A collage piece depicting family life (Photo: Gaurvi Sharma)

A collage piece depicting family life (Photo: Gaurvi Sharma)

As these artists start gaining more followers and recognition on Instagram, companies often approach them with commissioned projects that they might never have gotten otherwise. Sharma’s collages usually portray personal “slice-of-life” scenarios in beautiful, whimsical styles. This is what she says attracted Katrina Kaif, one of Bollywood’s most popular actresses, to her page. The actress was fascinated when she found Sharma’s drawings and asked for similar designs to use on the newly launched eyeshadow palettes for her makeup brand, Kay Beauty. The brand’s slogan, “it’s Kay to be you” emphasises the importance of self-love and beauty of being unique.

“Initially, Katrina calling and messaging me was a big surprise, it was hard to believe that she had discovered my artwork online. She said that she really connected with my work, and when she explained the concept of her brand, I decided I would do it. The message she was putting out was very close to my work and we could both connect to it,” says Sharma.

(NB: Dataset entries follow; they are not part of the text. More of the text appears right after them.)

(* ===== verification/LockHeld.v ===== *)
(** Who holds which bytes of a file. Module [LockHeld]. Owners are compared by an equivalence; [holds] tells the locks of
    an owner on a byte. Subtracting a range takes exactly its bytes away ([subtract_holds]), and merging a lock gives its
    owner exactly its bytes when no lock of the owner reaches the last byte ([merge_exact]). *)

From S2P Require Import Prelude StateTypes StateLock LockBook LockSubtract LockMerge.
Import Sal Locks LockBook LockSubtract LockMerge.
Local Open Scope Z_scope.

Module LockHeld.

Section held.
Context (own : Z -> state_owner_t).

(** ** Owners *)

Definition same (o1 o2 : Z) : Prop := different_owners own o1 o2 = false.

Lemma same_spec o1 o2 : same o1 o2 <-> o1 <> 0 /\ o2 <> 0 /\ (o1 = o2 \/ (so_type (own o1) = so_type (own o2) /\ so_type (own o1) <> STATE_LOCK_OWNER_UNKNOWN
  /\ so_id (own o1) = so_id (own o2) /\ so_owner_val (own o1) = so_owner_val (own o2))).
Proof.
  unfold same, different_owners, compare_9p_owner, compare_nfs4_owner.
  destruct (Z.eqb_spec o1 0); [cbn; naive_solver|]. destruct (Z.eqb_spec o2 0); [cbn; naive_solver|]. cbn [orb].
  destruct (Z.eqb_spec o1 o2) as [->|Hne]; [naive_solver|].
  destruct (decide (so_type (own o1) = so_type (own o2))) as [Ht|Ht]; [rewrite bool_decide_eq_true_2 by done | rewrite bool_decide_eq_false_2 by done; cbn; naive_solver].
  cbn [negb]. destruct (Z.eqb_spec (so_id (own o1)) (so_id (own o2))), (String.eqb_spec (so_owner_val (own o1)) (so_owner_val (own o2)));
    destruct (so_type (own o1)) eqn:E; cbn; naive_solver.
Qed.

Lemma same_sym o1 o2 : same o1 o2 -> same o2 o1.
Proof. rewrite !same_spec. intros (H1 & H2 & H3). split; [done|]. split; [done|]. naive_solver congruence. Qed.

Lemma same_trans o1 o2 o3 : same o1 o2 -> same o2 o3 -> same o1 o3.
Proof.
  rewrite !same_spec. intros (H1 & H2 & H3) (H4 & H5 & H6). split; [done|]. split; [done|].
  destruct H3 as [->|(A1 & A2 & A3 & A4)]; [done|]. destruct H6 as [<-|(B1 & B2 & B3 & B4)]; [by right|]. right. split_and!; congruence.
Qed.

Lemma same_refl o : o <> 0 -> same o o.
Proof. intros H. apply same_spec. auto. Qed.

#[export] Instance same_dec o1 o2 : Decision (same o1 o2).
Proof. unfold same. apply _. Defined.

(** ** Held bytes *)

(** The owner [o] has a lock of type [ty] on the byte [b]. *)
Definition holds (es : list state_lock_entry_t) (o : Z) (ty : fsal_lock_t) (b : Z) : Prop :=
  exists e, e ∈ es /\ same (sle_owner e) o /\ lock_type (sle_lock e) = ty /\ covers (sle_lock e) b.

Lemma held_app es1 es2 o ty b : holds (es1 ++ es2) o ty b <-> holds es1 o ty b \/ holds es2 o ty b.
Proof. unfold holds. set_solver. Qed.

Lemma holds_one e o ty b : holds [e] o ty b <-> same (sle_owner e) o /\ lock_type (sle_lock e) = ty /\ covers (sle_lock e) b.
Proof. unfold holds. set_solver. Qed.

Lemma holds_perm es es' o ty b : es ≡ₚ es' -> holds es o ty b <-> holds es' o ty b.
Proof. intros H. unfold holds. by setoid_rewrite H. Qed.

(** The locks of a list are ranges, and are granted. *)
Definition sound (es : list state_lock_entry_t) : Prop := Forall (fun e => valid (sle_lock e) /\ sle_blocked e = STATE_NON_BLOCKING) es.

Lemma sound_valid es : sound es -> Forall (fun e => valid (sle_lock e)) es.
Proof. intros H. eapply Forall_impl; [exact H|]. by intros e [? _]. Qed.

Sharma's flowy, colourful designs on Kay Beauty eyeshadow palettes – 'Wild & Free' and 'Self-Love'

Sharma’s flowy, colourful designs on Kay Beauty eyeshadow palettes – ‘Wild & Free’ and ‘Self-Love’

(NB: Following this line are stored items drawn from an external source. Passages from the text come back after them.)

(* ===== verification/LockExcl.v ===== *)
(** No two owners have conflicting locks. Module [LockExcl]. The locks left by a subtraction, and those left by a merge,
    are parts of the locks there were; a merged lock has the bytes of the new lock and of locks of its owner and its
    type. So neither makes a conflict, whatever the ranges, those up to the last byte included. *)

From S2P Require Import Prelude StateTypes StateLock LockBook LockSubtract LockMerge LockHeld.
Import Sal Locks LockBook LockSubtract LockMerge LockHeld.
Local Open Scope Z_scope.

Module LockExcl.

Section excl.
Context (own : Z -> state_owner_t).

(** A request of [owner] conflicts with the lock [e]: they have a byte in common, are of different owners, and one of
    them is exclusive. *)
Definition conflicts (lock : fsal_lock_param_t) (owner : Z) (e : state_lock_entry_t) : bool :=
  overlaps (sle_lock e) lock && (is_write (sle_lock e) || is_write lock) && different_owners own (sle_owner e) owner.

Definition exclusive (es : list state_lock_entry_t) : Prop := forall e f, e ∈ es -> f ∈ es -> conflicts (sle_lock f) (sle_owner f) e = false.

Lemma overlaps_spec l1 l2 : valid l1 -> valid l2 -> overlaps l1 l2 = true <-> exists b, covers l1 b /\ covers l2 b.
Proof.
  intros [H1 H2] [H3 H4]. split; [|intros (b & Hb1 & Hb2); by apply (overlaps_covers _ _ b)].
  intros [A1%Z.leb_le A2%Z.leb_le]%andb_true_iff. exists (Z.max (lock_start l1) (lock_start l2)). unfold covers. lia.
Qed.

Lemma conflicts_spec lock owner e : valid lock -> valid (sle_lock e) ->
  conflicts lock owner e = true <-> (exists b, covers (sle_lock e) b /\ covers lock b) /\ (lock_type (sle_lock e) = FSAL_LOCK_W \/ lock_type lock = FSAL_LOCK_W)
    /\ ~ same own (sle_owner e) owner.
Proof.
  intros Hl He. unfold conflicts, is_write, same. rewrite !andb_true_iff, orb_true_iff, overlaps_spec, !bool_decide_eq_true by done.
  rewrite not_false_iff_true. tauto.
Qed.

(** Locks with fewer bytes have fewer conflicts. *)
Lemma conflicts_less lock lock' owner e e' : valid lock -> valid (sle_lock e) -> valid lock' -> valid (sle_lock e') ->
  conflicts lock' owner e' = true -> sle_owner e' = sle_owner e -> lock_type (sle_lock e') = lock_type (sle_lock e) -> lock_type lock' = lock_type lock ->
  (forall b, covers (sle_lock e') b -> covers lock' b -> exists b, covers (sle_lock e) b /\ covers lock b) -> conflicts lock owner e = true.
Proof.
  intros H1 H2 H3 H4 Hc Ho Ht Ht' Hb. apply conflicts_spec in Hc as ((b & B1 & B2) & Hw & Hs); [|done|done]. apply conflicts_spec; [done..|].
  rewrite Ho, Ht, Ht' in *. split; [by apply (Hb b)|]. done.
Qed.

Lemma conflicts_sym e f : conflicts (sle_lock f) (sle_owner f) e = conflicts (sle_lock e) (sle_owner e) f.
Proof.
  unfold conflicts, overlaps. rewrite (andb_comm (_ <=? lock_end (sle_lock e))), (orb_comm (is_write (sle_lock e))). f_equal.
  destruct (different_owners own (sle_owner e) (sle_owner f)) eqn:E1, (different_owners own (sle_owner f) (sle_owner e)) eqn:E2; try done.
  - apply same_sym in E2. unfold same in E2. congruence.
  - apply same_sym in E1. unfold same in E1. congruence.
Qed.

(** ** Parts of locks *)

(** The locks [es'] are parts of the locks [es]. *)
Definition derived (es es' : list state_lock_entry_t) : Prop := forall e', e' ∈ es' -> exists e, e ∈ es /\ part_of e e'.

Lemma part_refl e : valid (sle_lock e) -> part_of e e.
Proof. by intros H. Qed.

Lemma part_trans e1 e2 e3 : part_of e1 e2 -> part_of e2 e3 -> part_of e1 e3.
Proof. intros (A1 & A2 & A3 & A4 & A5 & A6 & A7 & A8) (B1 & B2 & B3 & B4 & B5 & B6 & B7 & B8). split_and!; [congruence..| done | auto]. Qed.

Lemma derived_sound es es' : derived es es' -> sound es -> sound es'.
Proof.
  intros Hd Hs. unfold sound in *. rewrite Forall_forall in *. intros e' He'. destruct (Hd e' He') as (e & He & P1 & P2 & P3 & _ & _ & _ & P4 & _).
  destruct (Hs e He) as [_ H]. split; [done | congruence].
Qed.

Lemma derived_exclusive es es' : derived es es' -> sound es -> exclusive es -> exclusive es'.
Proof.
  intros Hd Hs Hx e' f' He' Hf'. destruct (Hd e' He') as (e & He & P1 & P2 & _ & _ & _ & _ & P3 & P4), (Hd f' Hf') as (f & Hf & Q1 & Q2 & _ & _ & _ & _ & Q3 & Q4).
  unfold sound in Hs. rewrite Forall_forall in Hs. destruct (Hs e He) as [He1 _], (Hs f Hf) as [Hf1 _].
  apply not_true_iff_false. intros Hc. rewrite Q1 in Hc. specialize (Hx e f He Hf). apply not_true_iff_false in Hx. apply Hx.
  eapply (conflicts_less _ (sle_lock f') _ _ e'); eauto.
Qed.

Lemma subtract_derived owner st lock es : valid lock -> sound es -> derived es (subtract_spec own owner st lock es).
Proof.
  intros Hl Hs e' He'. unfold sound in Hs. rewrite Forall_forall in Hs. unfold subtract_spec in He'. apply elem_of_app in He' as [He'|He'].
  - apply list_elem_of_In, filter_In in He' as [He'%list_elem_of_In _]. exists e'. split; [done|]. by apply part_refl, Hs.
  - apply list_elem_of_In, in_flat_map in He' as (e & He & Hp%list_elem_of_In). apply filter_In in He as [He%list_elem_of_In Hth].
    apply andb_true_iff in Hth as [_ Hov]. exists e. split; [done|]. apply (pieces_part lock); [done | by apply Hs | done | done].
Qed.

(** ** Merging *)

(** The bytes of the lock [n] are those of [n0] or of locks [es] of the owner and of the type of [n]. *)
Definition from (owner : Z) (n0 n : fsal_lock_param_t) (es : list state_lock_entry_t) : Prop :=
  valid n /\ lock_type n = lock_type n0 /\ forall b, covers n b -> covers n0 b \/ exists e, e ∈ es /\ same own (sle_owner e) owner /\ lock_type (sle_lock e) = lock_type n /\ covers (sle_lock e) b.

Lemma merge_step_from owner n e : valid n -> valid (sle_lock e) ->
  match merge_step own owner n e with
  | Keep => True
  | Gone n' => valid n' /\ lock_type n' = lock_type n /\ same own (sle_owner e) owner
      /\ forall b, covers n' b -> covers n b \/ (lock_type (sle_lock e) = lock_type n /\ covers (sle_lock e) b)
  | Shrunk e' => part_of e e'
  | Split l r => part_of e l /\ part_of e r
  end.
Proof.
  intros Hn He. pose proof (lock_end_bound n). pose proof (lock_end_bound (sle_lock e)). pose proof He as [He1 He2]. pose proof Hn as [Hn1 Hn2].
  unfold merge_step. destruct (different_owners own (sle_owner e) owner) eqn:Ho; [done|].
  destruct (negb (bool_decide (sle_blocked e = _))); [done|].
  assert (forall x, 0 <= x <= UINT64_MAX -> u64 (x + 1) = x + 1 \/ u64 (x + 1) = 0 /\ x = UINT64_MAX) as Hu.
  { intros x Hx. destruct (decide (x = UINT64_MAX)) as [->|]; [by right|]. left. apply u64_within. lia. }
  destruct (Z.ltb_spec (u64 (lock_end (sle_lock e) + 1)) (lock_start n)) as [H1|H1]; [done|].
  destruct (Z.ltb_spec (u64 (lock_end n + 1)) (lock_start (sle_lock e))) as [H2|H2]; [done|].
  assert (lock_start n <= lock_end (sle_lock e) + 1 /\ lock_start (sle_lock e) <= lock_end n + 1) as [T1 T2].
  { destruct (Hu (lock_end (sle_lock e)) ltac:(lia)) as [E|[E ?]], (Hu (lock_end n) ltac:(lia)) as [E'|[E' ?]]; rewrite E in H1; rewrite E' in H2; lia. }
  destruct (negb _ && _) eqn:Hcut.
  - assert (lock_start (sle_lock e) < lock_start n -> part_of e (left_of n e)) as HL.
    { intros Hlt. destruct (left_valid n e He Hlt ltac:(lia)) as [L1 L2]. unfold part_of, covers, valid. rewrite L1, L2. split_and!; try done; lia. }
    assert (lock_end n < lock_end (sle_lock e) -> part_of e (right_of n e)) as HR.
    { intros Hlt. destruct (right_valid n e Hn Hlt) as [R1 R2]. unfold part_of, covers, valid. rewrite R1, R2. split_and!; try done; lia. }
    destruct (Z.ltb_spec (lock_end n) (lock_end (sle_lock e))); [destruct (Z.ltb_spec (lock_start (sle_lock e)) (lock_start n)); [split|]; auto|].
    rewrite orb_false_l in Hcut. apply andb_true_iff in Hcut as [_ Hl%Z.ltb_lt]. auto.
  - destruct (gone_valid n e Hn He) as (G1 & G2 & G3). match type of G3 with valid ?x => set (n' := x) in * end.
    split_and!; [done | done | done|]. unfold covers. rewrite G1, G2. intros b Hb.
    destruct (decide (lock_start n <= b <= lock_end n)); [by left|]. right. split; [|lia].
    apply andb_false_iff in Hcut as [Hcut|[C1%Z.ltb_ge C2%Z.ltb_ge]%orb_false_iff]; [|lia]. by apply negb_false_iff, bool_decide_eq_true in Hcut.
Qed.

Lemma merge_pure_from owner n0 es0 k : forall n kept todo n' es, from owner n0 n es0 -> derived es0 (kept ++ todo) -> sound es0 ->
  merge_pure own owner k n kept todo = Some (n', es) -> from owner n0 n' es0 /\ derived es0 es.
Proof.
  induction k as [|k IH]; intros n kept todo n' es Hf Hd Hs Hr; (destruct todo as [|e todo]; [rewrite app_nil_r in Hd; by inversion Hr; subst|]); [done|].
  cbn [merge_pure] in Hr. pose proof (Hf) as (F1 & F2 & F3). destruct (Hd e ltac:(set_solver)) as (e0 & He0 & Hp). pose proof Hp as (P1 & P2 & _ & _ & _ & _ & P3 & P4).
  pose proof (merge_step_from owner n e F1 P3) as Hst.
  assert (forall ps A B : list state_lock_entry_t, (forall p, p ∈ ps -> part_of e p) -> (forall x, x ∈ A ++ B -> x ∈ ps \/ x ∈ kept ++ todo) -> derived es0 (A ++ B)) as Hd'.
  { intros ps A B Hps HAB x Hx. destruct (HAB x Hx) as [Hx'|Hx']; [exists e0; split; [done|]; by apply (part_trans _ e); auto | apply Hd; set_solver]. }
  destruct (merge_step own owner n e) as [|n1|e'|l r].
  - by apply IH in Hr; [| |rewrite <- app_assoc|].
  - destruct Hst as (G1 & G2 & G3 & G4). apply IH in Hr; [done | | apply (Hd' []); set_solver | done]. split_and!; [done | congruence|].
    intros b Hb. destruct (G4 b Hb) as [H|[H1 H2]].
    + destruct (F3 b H) as [?|(f & ?)]; [by left | right; exists f; by rewrite G2].
    + right. exists e0. rewrite <- P1, <- P2, G2. auto.
  - apply IH in Hr; [done | done | apply (Hd' [e']); set_solver | done].
  - destruct Hst as [S1 S2]. destruct todo as [|f todo].
    + injection Hr as <- <-. split; [done|]. apply (Hd' [l; r]); set_solver.
    + apply IH in Hr; [done | done | apply (Hd' [l; r]); set_solver | done].
Qed.

(** A lock that conflicts with none makes no conflict when it is merged. *)
Lemma merge_exclusive k en es n' es' : valid (sle_lock en) -> sle_blocked en = STATE_NON_BLOCKING -> sle_owner en <> 0 -> sound es -> exclusive es ->
  (forall e, e ∈ es -> conflicts (sle_lock en) (sle_owner en) e = false) -> merge_pure own (sle_owner en) k (sle_lock en) [] es = Some (n', es') ->
  sound (es' ++ [with_lock n' en]) /\ exclusive (es' ++ [with_lock n' en]).
Proof.
  intros Hv Hb Ho Hs Hx Hc Hr. destruct (merge_pure_from (sle_owner en) (sle_lock en) es k (sle_lock en) [] es n' es') as [(F1 & F2 & F3) Hd]; [| |done|done|].
  { split_and!; [done | done | by left]. }
  { intros e He. exists e. split; [done|]. apply part_refl. unfold sound in Hs. rewrite Forall_forall in Hs. by apply Hs. }
  pose proof (derived_sound es es' Hd Hs) as Hs'. split; [apply Forall_app; split; [done | by constructor]|].
  pose proof Hs as Hs0. unfold sound in Hs, Hs'. rewrite Forall_forall in Hs, Hs'.
  assert (forall e', e' ∈ es' -> conflicts n' (sle_owner en) e' = false) as Hn.
  { intros e' He'. apply not_true_iff_false. intros Hcf. destruct (Hd e' He') as (e & He & P1 & P2 & _ & _ & _ & _ & P3 & P4).
    apply conflicts_spec in Hcf as ((b & B1 & B2) & Hw & Hso); [|done|done]. rewrite P1, P2, F2 in *. destruct (F3 b B2) as [B3|(f & Hf & Q1 & Q2 & Q3)].
    - specialize (Hc e He). apply not_true_iff_false in Hc. apply Hc, conflicts_spec; [done | by apply Hs |]. split_and!; [by eauto | done | done].
    - specialize (Hx e f He Hf). apply not_true_iff_false in Hx. apply Hx, conflicts_spec; [by apply Hs | by apply Hs |]. split_and!; [by eauto | by rewrite Q2|].
      intros Hef. by apply Hso, (same_trans own _ (sle_owner f)). }
  intros e f [He|He]%elem_of_app [Hf|Hf]%elem_of_app; try (apply list_elem_of_singleton in He as ->); try (apply list_elem_of_singleton in Hf as ->).
  - by apply (derived_exclusive es es').
  - by apply Hn.
  - rewrite conflicts_sym. by apply Hn.
  - apply not_true_iff_false. intros (_ & _ & Hso)%conflicts_spec; [|done|done]. by apply Hso, same_refl.
Qed.

End excl.

End LockExcl.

The idea that a big Bollywood star would reach out to a small creator on Instagram, rather than approaching already well-established traditional artists or designers, shows the impact that Instagram can have on an artist’s career. Khan also acknowledges the huge role social media has played in the success of his work, and how it allowed him to skip the frustrating steps that many emerging artists have to climb to make it in such a competitive industry.

“Surprisingly my first commissioned project came from Adidas. That isn’t a common story, people usually start with small projects and then eventually build them up. Also, initially I was charging very low fees for my content because I didn’t have experience being around other artists and in the field for a long, and I didn’t know what people in the art industry would be willing to pay. In the end, the agency paid me three times the amount that was agreed on. They were nice enough to do that on their own and even advised me on how much I deserved for projects like this. They actually told me ‘remember you’re not just an artist anymore, you’re like a celebrity now’”, Khan recalls, laughing.

As with all aspects of life, society must adapt to survive in this new digital era, and artists on Instagram feel that it has been a huge boon for their careers and dreams.

“I think Instagram and social media is a great tool for creators because now they are not dependent upon any gallery or curators. They can start on their own. It’s a platform that anyone from anywhere in the world can find and appreciate your work, and connect to it,” says Sharma.